* **Exercise**
Repeat the records below line by line, exactly, finishing on the line that contains "- vm_compute. reflexivity.".

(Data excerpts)
Definition content_length_header (n : Z) : header := (bytes_of "Content-Length", print_dec n).

Lemma content_length_sendable n : sendable (content_length_header n).
Proof.
  destruct (dec_plain n) as [H1 H2]. constructor; simpl.
  - vm_compute. reflexivity.
  - done.
  - apply (bool_decide_unpack (COLON ∉ bytes_of "Content-Length")). vm_compute. reflexivity.
  - done.
  - destruct (print_dec n) as [|c l]; [done|]. simpl. intros ->. apply H2, list_elem_of_here.
  - destruct (last (print_dec n)) as [c|] eqn:E; [|done].
    pose proof (print_dec_digits n) as Hd. rewrite Forall_forall in Hd. apply last_Some_elem_of, Hd in E.
    pose proof (implies_spec EVUTIL_ISDIGIT_ (fun c => negb (is_blank c)) ltac:(vm_compute; reflexivity) c E) as Hb.
    by apply negb_true_iff in Hb.
Qed.

Lemma add_content_length hs n : add_to hs (bytes_of "Content-Length") (print_dec n) = hs ++ [content_length_header n].
Proof.
  unfold add_to, evhttp_add_header, evhttp_header_is_valid_value.
  change (existsb is_eol (bytes_of "Content-Length")) with false. cbv match.
  by rewrite plain_value by apply dec_plain.
Qed.

Definition sent_headers (req : evhttp_request) : list header := output_headers (evhttp_make_header_request req).2.

Lemma sent_headers_sendable req : Forall sendable (output_headers req) -> Forall sendable (sent_headers req).
Proof.
  intros H. unfold sent_headers, evhttp_make_header_request. cbn [snd]. simpl output_headers.
  pose proof (remove_header_sub _ (bytes_of "Proxy-Connection") H) as Hr.
  case_match; [|done]. rewrite add_content_length. apply Forall_app_2; [done|]. apply Forall_singleton, content_length_sendable.
Qed.

(** The bytes of a written request: its line, its headers and a body. *)
Lemma make_header_text date ct sent :
  rq_kind sent = EVHTTP_REQUEST ->
  exists body,
    (evhttp_make_header date ct sent).1 =
      request_text sent ++ CR :: LF :: header_lines (sent_headers sent) ++ CR :: LF :: body /\
    (body = [] \/ body = output_buffer sent) /\
    (evhttp_find_header (sent_headers sent) (bytes_of "Expect") = None -> body = output_buffer sent).
Proof.
  intros Hk. pose proof (make_header_request_text sent) as Htext. unfold evhttp_make_header. rewrite Hk. unfold sent_headers.
  destruct (evhttp_make_header_request sent) as [line sent'] eqn:E. simpl in Htext. subst line. cbn [fst snd].
  assert (output_buffer sent' = output_buffer sent) as Eb
    by (unfold evhttp_make_header_request in E; injection E as _ <-; done).
  assert (forall x, ((request_text sent ++ [CR; LF]) ++ header_lines (output_headers sent') ++ CRLF) ++ x =
    request_text sent ++ CR :: LF :: header_lines (output_headers sent') ++ CR :: LF :: x) as Happ.
  { intros x. rewrite <- !app_assoc. done. }
  destruct (evhttp_have_expect sent' false) eqn:Ee.
  - exists (output_buffer sent). cbn [fst]. rewrite Happ, Eb. split; [done|]. auto.
  - exists []. cbn [fst]. split; [by rewrite <- Happ, app_nil_r|]. split; [auto|].
    intros Hn. unfold evhttp_have_expect in Ee. rewrite Hn in Ee. by destruct (_ || _) in Ee.
  - exists (output_buffer sent). cbn [fst]. rewrite Happ, Eb. split; [done|]. auto.
Qed.

(** C23: the head that [evhttp_make_header] writes for a request that can be sent -
    a known method, a version the reader takes, a target without blanks that is a
    URI ([sendable_request]), headers without line ends, colons in the key or
    blanks the reader skips ([sendable]), within the limit of the reader ([room]) -
    is read back as a request with the same method, target, version and headers
    that were sent, and what is left is the body, or nothing when the request
    waits for the go-ahead.  For a POST or PUT with a body that is not empty and
    without a Content-Length, Transfer-Encoding or Expect header of the user, the
    body read next has the length of the one that was sent (no other method's body
    gets a length). *)
Theorem request_round_trip date ct sent got e c input_length :
  rq_kind sent = EVHTTP_REQUEST -> sendable_request sent e -> Forall sendable (output_headers sent) ->
  fresh_incoming got -> room got (zlen (evhttp_make_header date ct sent).1) ->
  exists got' body,
    read_head READING_FIRSTLINE got (evhttp_make_header date ct sent).1 = Done (ALL_DATA_READ, READING_HEADERS, got', body) /\
    same_request sent got' e /\ input_headers got' = sent_headers sent /\
    (body = [] \/ body = output_buffer sent) /\
    (rq_type sent = EVHTTP_REQ_POST \/ rq_type sent = EVHTTP_REQ_PUT ->
     (forall k, k ∈ ["Content-Length"; "Transfer-Encoding"; "Expect"]%string ->
        evhttp_find_header (output_headers sent) (bytes_of k) = None) ->
     0 < zlen (output_buffer sent) <= INT64_MAX ->
     let '(step, req) := evhttp_get_body c got' input_length in
     step = ReadBody false /\ ntoread req = zlen (output_buffer sent) /\ body = output_buffer sent).
Proof.
  intros Hk Hs Hout Hg Hroom. pose proof (sent_headers_sendable sent Hout) as Hhs.
  destruct (make_header_text date ct sent Hk) as (body & Ebytes & Hbody & Hexp).
  destruct (head_read sent got e (sent_headers sent) body Hs Hg Hhs) as (got' & Er & Hsame & Hih & Hk').
  { destruct Hroom as [H1 H2]. rewrite Ebytes in *. rewrite !zlen_app, !zlen_cons, !zlen_app, !zlen_cons in *.
    pose proof (zlen_nonneg body). split; [lia|]. destruct (rq_evcon got); [lia|done]. }
  exists got', body. rewrite Ebytes. split; [done|]. split; [done|]. split; [done|]. split; [done|].
  intros Htype Hnone Hlen.
  assert (forall k, k ∈ ["Content-Length"; "Transfer-Encoding"; "Expect"]%string ->
    evhttp_find_header (evhttp_remove_header (output_headers sent) (bytes_of "Proxy-Connection")).2 (bytes_of k) = None) as Hn'
    by (intros k Hin; by apply find_removed, Hnone).
  assert (sent_headers sent = (evhttp_remove_header (output_headers sent) (bytes_of "Proxy-Connection")).2 ++
    [content_length_header (zlen (output_buffer sent))]) as Eh.
  { unfold sent_headers, evhttp_make_header_request. simpl output_headers.
    rewrite (Hn' "Content-Length"%string) by set_solver. rewrite bool_decide_eq_true_2 by done.
    assert ((rq_type sent =? EVHTTP_REQ_POST) || (rq_type sent =? EVHTTP_REQ_PUT) = true) as ->
      by (destruct Htype as [-> | ->]; done).
    by rewrite add_content_length. }
  unfold evhttp_get_body. rewrite Hk', (same_type _ _ _ Hsame).
  assert (evhttp_method_may_have_body (rq_type sent) = true) as -> by (destruct Htype as [-> | ->]; done).
  cbn [negb]. rewrite andb_false_r. unfold evhttp_get_body_length, evhttp_have_expect. simpl input_headers. simpl ntoread.
  rewrite Hih, Eh.
  rewrite (find_app _ _ (bytes_of "Transfer-Encoding")), (find_app _ _ (bytes_of "Content-Length")) by (apply Hn'; set_solver).
  change (same_key (content_length_header _) (bytes_of "Transfer-Encoding")) with false.
  change (same_key (content_length_header _) (bytes_of "Content-Length")) with true. cbv match. cbn [content_length_header snd].
  rewrite strtoll_dec by lia. rewrite bool_decide_eq_false_2 by apply print_dec_not_nil.
  rewrite (bool_decide_eq_true_2 ([] = [])), (proj2 (Z.ltb_ge _ 0)) by (done || lia). cbn [orb negb].
  change (0 =? -1) with false. cbv match. rewrite (proj2 (Z.ltb_ge _ 1)), andb_false_r by lia.
  rewrite (find_app _ _ (bytes_of "Expect")) by (apply Hn'; set_solver).
  change (same_key (content_length_header _) (bytes_of "Expect")) with false. cbv match.
  assert (body = output_buffer sent) as Eb.
  { apply Hexp. rewrite Eh, find_app by (apply Hn'; set_solver). done. }
  destruct (_ || _); by split_and!.
Qed.

(** *** Examples *)

Definition no_request (kind : evhttp_request_kind) : evhttp_request :=
  mkReq (Some (mkEvcon 4096 1000 (Some (mkHttp [] [] [] [])))) 0 [] [] kind 0 0 0 None None 0 0 0 None [] 0 false [] [].

Definition example_post : evhttp_request :=
  mkReq None 0 [] [(bytes_of "Host", bytes_of "example.com"); (bytes_of "Accept", bytes_of "text/html, */*")]
    EVHTTP_REQUEST EVHTTP_REQ_POST 0 0 (Some (bytes_of "/a?b=1")) None 1 1 0 None [] 0 false (bytes_of "hi") [].

Definition example_elems : evhttp_uri :=
  mkUri 1 None None None (-1) (Some (bytes_of "/a")) (Some (bytes_of "b=1")) None.

Lemma example_fresh : fresh_incoming (no_request EVHTTP_REQUEST).
Proof. constructor; [reflexivity| |reflexivity]. eexists _, _. split; reflexivity. Qed.

Lemma not_in_bytes c l : bool_decide (c ∉ l) = true -> c ∉ (l : list byte).
Proof. apply bool_decide_eq_true. Qed.

Lemma example_sendable : sendable_request example_post example_elems /\ Forall sendable (output_headers example_post).
Proof.
  split.
  - constructor; [done|split; simpl; lia|]. exists (bytes_of "/a?b=1"). split_and!;
      [reflexivity|vm_compute; reflexivity|apply not_in_bytes; vm_compute; reflexivity|vm_compute; reflexivity].
  - repeat (apply List.Forall_cons;
      [constructor; try (vm_compute; reflexivity); try (apply not_in_bytes; vm_compute; reflexivity); vm_compute; congruence|]).
    apply List.Forall_nil.
Qed.

Example request_round_trip_witness :
  exists got' body,
    read_head READING_FIRSTLINE (no_request EVHTTP_REQUEST) (evhttp_make_header [] None example_post).1 =
      Done (ALL_DATA_READ, READING_HEADERS, got', body) /\
    same_request example_post got' example_elems /\ input_headers got' = sent_headers example_post /\
    (body = [] \/ body = output_buffer example_post) /\
    (rq_type example_post = EVHTTP_REQ_POST \/ rq_type example_post = EVHTTP_REQ_PUT ->
     (forall k, k ∈ ["Content-Length"; "Transfer-Encoding"; "Expect"]%string ->
        evhttp_find_header (output_headers example_post) (bytes_of k) = None) ->
     0 < zlen (output_buffer example_post) <= INT64_MAX ->
     let '(step, req) := evhttp_get_body (mkEvcon 4096 1000 None) got' 2 in
     step = ReadBody false /\ ntoread req = zlen (output_buffer example_post) /\ body = output_buffer example_post).
Proof.
  apply (request_round_trip [] None example_post (no_request EVHTTP_REQUEST) example_elems (mkEvcon 4096 1000 None) 2).
  - reflexivity.
  - apply example_sendable.
  - apply example_sendable.
  - exact example_fresh.
  - vm_compute. split; [reflexivity|congruence].
Defined.

Definition example_pieces : list (list byte) :=
  [bytes_of "GET /x HT"; bytes_of "TP/1.1" ++ [CR]; LF :: bytes_of "Ho"; bytes_of "st: a" ++ CRLF ++ CRLF ++ bytes_of "re"; bytes_of "st"].

Definition example_read : evhttp_request :=
  mkReq (Some (mkEvcon 4096 1000 (Some (mkHttp [] [] [] [])))) 0 [(bytes_of "Host", bytes_of "a")] [] EVHTTP_REQUEST
    EVHTTP_REQ_GET 22 0 (Some (bytes_of "/x")) (Some (mkUri 1 None None None (-1) (Some (bytes_of "/x")) None None))
    1 1 0 None [] 0 false [] [].

Example head_in_pieces_witness :
  read_head READING_FIRSTLINE (no_request EVHTTP_REQUEST) (sent_in_pieces example_pieces) =
  Done (ALL_DATA_READ, READING_HEADERS, example_read, bytes_of "rest").
Proof.
  apply (head_in_pieces READING_FIRSTLINE (no_request EVHTTP_REQUEST) example_pieces); [vm_compute; reflexivity|done|done].
Defined.

Example head_read_from_bytes_witness :
  same_run (read_head READING_HEADERS (no_request EVHTTP_REQUEST) (sample_lines_mm, sample_lines))
    (read_head READING_HEADERS (no_request EVHTTP_REQUEST) (lb_content (sample_lines_mm, sample_lines))).
Proof.
  apply (head_read_from_bytes READING_HEADERS (no_request EVHTTP_REQUEST) (sample_lines_mm, sample_lines)).
  split; [|vm_compute; congruence]. constructor; [exact sample_lines_wf|reflexivity|reflexivity].
Defined.

(** *** What is let through *)

Definition split_value : list byte := bytes_of "a" ++ CRLF ++ CRLF ++ bytes_of " <html>".

Lemma plain_value_app v w : plain v -> valid_value_from (v ++ w) false = valid_value_from w false.
Proof.
  unfold plain. intros H. induction v as [|c v IH]; [done|]. simpl in H. zb. unfold plain_char in H. zb.
  cbn [valid_value_from app]. rewrite H. by apply IH.
Qed.

Lemma remove_absent hs k : evhttp_find_header hs k = None -> (evhttp_remove_header hs k).2 = hs.
Proof.
  induction hs as [|h hs IH]; [done|]. simpl. destruct (same_key h k); [done|]. intros H%IH.
  destruct (evhttp_remove_header hs k). simpl in *. by rewrite H.
Qed.

(** What is sent extends the headers of the user, unless one is taken out. *)
Lemma sent_headers_extend req :
  evhttp_find_header (output_headers req) (bytes_of "Proxy-Connection") = None ->
  exists more, sent_headers req = output_headers req ++ more.
Proof.
  intros H. unfold sent_headers, evhttp_make_header_request. cbn [snd]. simpl output_headers. rewrite remove_absent by done.
  case_match; [|exists []; by rewrite app_nil_r]. rewrite add_content_length. by eexists.
Qed.

Lemma header_lines_app hs hs' : header_lines (hs ++ hs') = header_lines hs ++ header_lines hs'.
Proof. unfold header_lines. apply bind_app. Qed.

* **Exercise output**
Definition content_length_header (n : Z) : header := (bytes_of "Content-Length", print_dec n).

Lemma content_length_sendable n : sendable (content_length_header n).
Proof.
  destruct (dec_plain n) as [H1 H2]. constructor; simpl.
  - vm_compute. reflexivity.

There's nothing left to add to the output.